# Exercise details:
Produce as output only the lines below starting at the line with "new : Message)" and continuing through the line with "ot::PointerFreeze(obj, buffer) *)", each one exactly as written.

# Records shown:

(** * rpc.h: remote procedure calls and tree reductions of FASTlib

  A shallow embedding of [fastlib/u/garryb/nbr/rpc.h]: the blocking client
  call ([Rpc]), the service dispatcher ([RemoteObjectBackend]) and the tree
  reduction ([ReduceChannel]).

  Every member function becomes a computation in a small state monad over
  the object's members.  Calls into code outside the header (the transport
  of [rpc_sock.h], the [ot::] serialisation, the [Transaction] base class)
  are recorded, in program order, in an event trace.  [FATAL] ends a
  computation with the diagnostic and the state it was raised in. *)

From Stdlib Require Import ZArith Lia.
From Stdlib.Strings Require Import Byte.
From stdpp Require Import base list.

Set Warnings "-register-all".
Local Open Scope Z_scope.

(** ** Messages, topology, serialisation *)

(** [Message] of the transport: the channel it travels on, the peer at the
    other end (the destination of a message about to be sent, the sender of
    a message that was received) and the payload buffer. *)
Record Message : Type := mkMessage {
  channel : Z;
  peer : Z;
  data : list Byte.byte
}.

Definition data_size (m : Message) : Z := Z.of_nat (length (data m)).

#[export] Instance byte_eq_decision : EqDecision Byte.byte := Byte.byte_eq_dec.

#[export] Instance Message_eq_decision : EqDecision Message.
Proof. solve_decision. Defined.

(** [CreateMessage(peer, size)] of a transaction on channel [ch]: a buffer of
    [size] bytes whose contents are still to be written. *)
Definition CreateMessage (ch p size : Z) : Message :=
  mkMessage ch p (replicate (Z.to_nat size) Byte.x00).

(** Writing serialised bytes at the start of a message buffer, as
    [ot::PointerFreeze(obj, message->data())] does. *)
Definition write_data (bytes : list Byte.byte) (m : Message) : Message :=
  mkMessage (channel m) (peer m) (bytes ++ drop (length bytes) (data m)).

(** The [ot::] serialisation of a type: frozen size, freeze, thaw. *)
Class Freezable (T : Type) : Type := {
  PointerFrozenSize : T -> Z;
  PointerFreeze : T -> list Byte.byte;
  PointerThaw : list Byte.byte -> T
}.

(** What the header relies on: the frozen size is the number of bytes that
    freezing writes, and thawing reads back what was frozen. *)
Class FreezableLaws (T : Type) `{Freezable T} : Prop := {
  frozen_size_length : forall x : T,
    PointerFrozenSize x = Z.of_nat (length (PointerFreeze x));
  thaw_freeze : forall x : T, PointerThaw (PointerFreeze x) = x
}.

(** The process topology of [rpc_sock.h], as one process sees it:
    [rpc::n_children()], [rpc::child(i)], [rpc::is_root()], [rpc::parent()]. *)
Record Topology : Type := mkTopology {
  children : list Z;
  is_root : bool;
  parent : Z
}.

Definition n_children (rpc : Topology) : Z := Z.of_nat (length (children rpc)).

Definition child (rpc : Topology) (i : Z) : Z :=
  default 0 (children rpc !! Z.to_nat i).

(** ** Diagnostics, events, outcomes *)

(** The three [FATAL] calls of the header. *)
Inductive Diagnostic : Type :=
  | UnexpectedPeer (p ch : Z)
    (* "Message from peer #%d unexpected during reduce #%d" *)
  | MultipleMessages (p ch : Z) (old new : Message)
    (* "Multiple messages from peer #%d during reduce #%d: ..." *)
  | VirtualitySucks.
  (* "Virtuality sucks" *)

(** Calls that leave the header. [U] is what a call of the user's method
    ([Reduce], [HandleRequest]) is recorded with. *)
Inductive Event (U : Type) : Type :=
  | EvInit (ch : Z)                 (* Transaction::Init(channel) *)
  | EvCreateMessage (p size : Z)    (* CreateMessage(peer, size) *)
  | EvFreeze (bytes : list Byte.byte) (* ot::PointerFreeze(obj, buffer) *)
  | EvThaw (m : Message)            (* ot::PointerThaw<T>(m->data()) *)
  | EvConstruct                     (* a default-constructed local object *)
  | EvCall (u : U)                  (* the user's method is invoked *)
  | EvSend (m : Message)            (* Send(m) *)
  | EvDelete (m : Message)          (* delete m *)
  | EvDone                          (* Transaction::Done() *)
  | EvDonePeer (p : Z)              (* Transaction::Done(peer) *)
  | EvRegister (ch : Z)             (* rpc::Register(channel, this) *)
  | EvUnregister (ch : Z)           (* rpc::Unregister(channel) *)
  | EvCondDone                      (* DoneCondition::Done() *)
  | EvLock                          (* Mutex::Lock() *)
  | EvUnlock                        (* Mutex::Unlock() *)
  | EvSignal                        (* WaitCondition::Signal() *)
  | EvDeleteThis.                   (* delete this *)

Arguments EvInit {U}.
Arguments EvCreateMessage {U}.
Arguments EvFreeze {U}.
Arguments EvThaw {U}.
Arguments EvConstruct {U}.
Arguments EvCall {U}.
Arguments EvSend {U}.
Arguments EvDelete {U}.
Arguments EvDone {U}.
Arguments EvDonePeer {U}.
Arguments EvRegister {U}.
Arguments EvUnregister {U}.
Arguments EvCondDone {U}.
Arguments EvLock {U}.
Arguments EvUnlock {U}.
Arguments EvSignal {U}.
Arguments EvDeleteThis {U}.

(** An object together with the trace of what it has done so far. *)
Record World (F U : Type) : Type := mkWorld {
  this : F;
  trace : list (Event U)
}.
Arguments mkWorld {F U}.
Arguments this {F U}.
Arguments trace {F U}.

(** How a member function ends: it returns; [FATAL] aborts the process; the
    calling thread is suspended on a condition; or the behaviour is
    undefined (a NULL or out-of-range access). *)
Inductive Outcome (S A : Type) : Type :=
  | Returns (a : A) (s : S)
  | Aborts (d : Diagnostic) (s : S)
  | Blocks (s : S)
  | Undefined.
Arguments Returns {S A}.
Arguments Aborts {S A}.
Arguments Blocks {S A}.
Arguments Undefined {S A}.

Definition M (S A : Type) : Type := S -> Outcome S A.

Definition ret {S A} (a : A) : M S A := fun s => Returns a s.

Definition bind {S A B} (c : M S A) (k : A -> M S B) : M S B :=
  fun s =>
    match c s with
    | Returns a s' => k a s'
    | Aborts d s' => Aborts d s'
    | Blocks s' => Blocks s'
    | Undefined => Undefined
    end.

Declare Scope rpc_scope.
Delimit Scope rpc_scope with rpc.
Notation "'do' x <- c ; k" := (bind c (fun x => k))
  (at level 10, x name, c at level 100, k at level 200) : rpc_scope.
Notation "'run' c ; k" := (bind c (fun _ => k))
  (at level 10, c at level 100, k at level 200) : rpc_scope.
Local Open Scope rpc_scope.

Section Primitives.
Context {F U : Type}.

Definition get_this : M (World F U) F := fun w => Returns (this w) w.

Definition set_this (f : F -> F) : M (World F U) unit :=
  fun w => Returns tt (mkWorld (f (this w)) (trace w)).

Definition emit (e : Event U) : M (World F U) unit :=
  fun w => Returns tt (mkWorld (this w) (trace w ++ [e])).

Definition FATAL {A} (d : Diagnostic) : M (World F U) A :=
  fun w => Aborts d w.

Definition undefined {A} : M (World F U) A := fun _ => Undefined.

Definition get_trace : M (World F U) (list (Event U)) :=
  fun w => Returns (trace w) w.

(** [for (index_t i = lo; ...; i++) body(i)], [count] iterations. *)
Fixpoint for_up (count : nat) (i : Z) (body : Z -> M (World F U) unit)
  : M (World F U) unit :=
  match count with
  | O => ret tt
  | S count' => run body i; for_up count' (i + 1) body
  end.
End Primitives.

# Result of the exercise:
  | MultipleMessages (p ch : Z) (old new : Message)
    (* "Multiple messages from peer #%d during reduce #%d: ..." *)
  | VirtualitySucks.
  (* "Virtuality sucks" *)

(** Calls that leave the header. [U] is what a call of the user's method
    ([Reduce], [HandleRequest]) is recorded with. *)
Inductive Event (U : Type) : Type :=
  | EvInit (ch : Z)                 (* Transaction::Init(channel) *)
  | EvCreateMessage (p size : Z)    (* CreateMessage(peer, size) *)
  | EvFreeze (bytes : list Byte.byte) (* ot::PointerFreeze(obj, buffer) *)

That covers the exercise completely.